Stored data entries
=======
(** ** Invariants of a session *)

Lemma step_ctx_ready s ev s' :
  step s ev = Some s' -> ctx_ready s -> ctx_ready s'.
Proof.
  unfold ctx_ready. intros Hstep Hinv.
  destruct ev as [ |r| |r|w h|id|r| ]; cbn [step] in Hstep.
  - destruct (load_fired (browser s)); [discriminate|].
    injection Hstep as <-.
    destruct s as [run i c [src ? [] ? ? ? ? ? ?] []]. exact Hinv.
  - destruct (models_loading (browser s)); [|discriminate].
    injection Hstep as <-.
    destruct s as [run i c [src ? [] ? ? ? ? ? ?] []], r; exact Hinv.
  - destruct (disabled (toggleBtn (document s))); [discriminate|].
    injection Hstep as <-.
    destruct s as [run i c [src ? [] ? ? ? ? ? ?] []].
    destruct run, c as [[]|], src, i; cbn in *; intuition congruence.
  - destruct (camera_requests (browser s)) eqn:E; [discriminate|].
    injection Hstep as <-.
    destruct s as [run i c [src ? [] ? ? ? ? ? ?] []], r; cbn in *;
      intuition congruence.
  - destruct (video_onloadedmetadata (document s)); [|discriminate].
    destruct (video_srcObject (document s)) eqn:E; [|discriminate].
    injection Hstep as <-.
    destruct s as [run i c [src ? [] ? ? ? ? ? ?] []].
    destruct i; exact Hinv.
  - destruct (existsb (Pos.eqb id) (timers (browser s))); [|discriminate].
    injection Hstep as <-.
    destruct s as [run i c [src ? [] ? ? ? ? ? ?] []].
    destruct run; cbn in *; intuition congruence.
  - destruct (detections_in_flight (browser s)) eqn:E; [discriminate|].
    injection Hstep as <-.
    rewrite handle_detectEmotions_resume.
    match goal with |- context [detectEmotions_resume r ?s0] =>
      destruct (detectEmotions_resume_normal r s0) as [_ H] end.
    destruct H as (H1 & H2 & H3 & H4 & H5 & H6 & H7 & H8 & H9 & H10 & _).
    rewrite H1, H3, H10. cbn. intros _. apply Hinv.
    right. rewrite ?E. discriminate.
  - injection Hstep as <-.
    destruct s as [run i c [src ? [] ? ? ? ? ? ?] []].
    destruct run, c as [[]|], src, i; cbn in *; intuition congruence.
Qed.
=======
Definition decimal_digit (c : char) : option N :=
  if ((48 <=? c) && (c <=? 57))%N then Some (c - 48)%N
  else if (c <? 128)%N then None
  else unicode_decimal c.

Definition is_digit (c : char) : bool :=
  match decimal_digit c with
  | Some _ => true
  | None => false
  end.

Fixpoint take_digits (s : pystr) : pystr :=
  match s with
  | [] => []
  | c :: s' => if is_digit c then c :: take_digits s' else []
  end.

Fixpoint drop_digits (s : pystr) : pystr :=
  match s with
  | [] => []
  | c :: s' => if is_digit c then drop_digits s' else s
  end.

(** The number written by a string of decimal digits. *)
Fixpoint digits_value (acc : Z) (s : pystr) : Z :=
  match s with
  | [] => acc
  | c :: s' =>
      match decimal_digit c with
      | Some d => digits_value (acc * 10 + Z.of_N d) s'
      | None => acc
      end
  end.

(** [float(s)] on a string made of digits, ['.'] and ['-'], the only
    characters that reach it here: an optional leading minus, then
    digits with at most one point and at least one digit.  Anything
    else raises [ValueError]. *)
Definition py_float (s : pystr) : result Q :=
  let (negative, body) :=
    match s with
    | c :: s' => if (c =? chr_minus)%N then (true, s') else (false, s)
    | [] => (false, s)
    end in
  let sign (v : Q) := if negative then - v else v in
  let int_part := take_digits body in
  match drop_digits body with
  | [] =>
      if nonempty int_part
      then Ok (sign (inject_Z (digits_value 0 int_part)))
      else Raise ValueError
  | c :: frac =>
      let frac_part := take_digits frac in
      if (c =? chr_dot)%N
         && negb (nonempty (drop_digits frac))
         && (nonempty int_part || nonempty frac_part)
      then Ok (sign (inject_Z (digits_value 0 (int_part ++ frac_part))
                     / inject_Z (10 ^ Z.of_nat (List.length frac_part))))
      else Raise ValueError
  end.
=======
> _Exercise requirements_: Count, in the records above, the lines that contain the word "exact"; the answer is that number alone.

> _Answer section_: 3